Data extracted from a collection
=== Begin Enclosure ===
Lemma on_kill_inv s job sent dropped : session_inv s sent dropped → session_inv (on_kill s job) sent dropped.
Proof.
  intros Hs. unfold on_kill. destruct (ss_tasks s !! job) as [n|] eqn:Et; [|done].
  change (session_inv (with_tasks (with_runs s (alter abort_run n (ss_runs s))) (delete job (ss_tasks s))) sent dropped).
  apply session_inv_tasks; cbn.
  - apply delete_subseteq.
  - intros job' k Hk Hg. rewrite lookup_delete_ne; [done|]. intros <-. rewrite Et in Hk. injection Hk as <-.
    unfold going in Hg. cbn in Hg. rewrite list_lookup_alter_eq in Hg.
    destruct (ss_runs s !! n) as [r|]; [|done]. cbn in Hg. destruct (abort_run_frame r) as (_ & _ & ? & _). congruence.
  - apply session_inv_alter; [|done]. intros r. destruct (abort_run_frame r) as (? & ? & -> & ? & ?). by split_and!.
Qed.

Lemma on_preempt_inv s job grace sent dropped :
  session_inv s sent dropped → session_inv (on_preempt s job grace) sent dropped.
Proof.
  intros Hs. unfold on_preempt. destruct (ss_tasks s !! job) as [n|]; [|done]. by apply session_inv_alter.
Qed.

Lemma on_assign_inv s job sent dropped : session_inv s sent dropped → session_inv (on_assign s job) sent dropped.
Proof.
  intros [H1 H2 H3 H4 H5]. unfold on_assign. split; cbn; try done.
  - intros job' n. rewrite lookup_insert_Some. intros [[<- <-]|[_ Hn]].
    + rewrite lookup_app_r, Nat.sub_diag by done. by eexists.
    + destruct (H1 _ _ Hn) as (r & Er & ?). exists r. by rewrite (lookup_app_l_Some _ _ _ _ Er).
  - intros n r. rewrite lookup_app_Some. intros [Hn|[Hlen Hn]] Hg.
    + destruct (decide (rn_job r = job)) as [<-|Hj].
      * right. exists (length (ss_runs s)), (MkRun (rn_job r) Going true None).
        split; [by eapply lookup_lt_Some|]. rewrite lookup_app_r, Nat.sub_diag by done. done.
      * rewrite lookup_insert_ne by done. destruct (H2 _ _ Hn Hg) as [?|(m & r' & ? & E & ?)]; [by left|right].
        exists m, r'. by rewrite (lookup_app_l_Some _ _ _ _ E).
    + apply list_lookup_singleton_Some in Hn as [? <-]. left. cbn. rewrite lookup_insert_eq. f_equal. lia.
  - intros n r res. rewrite lookup_app_Some. intros [Hn|[_ Hn]]; [by apply H3 with n|].
    by apply list_lookup_singleton_Some in Hn as [_ <-].
  - unfold reports_of in *. rewrite omap_app. cbn. by rewrite app_nil_r.
Qed.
=== End Enclosure ===
What to do:
Determine how many lines of the records above hold the word "intros" and give the number with nothing added.

Expected answer:
8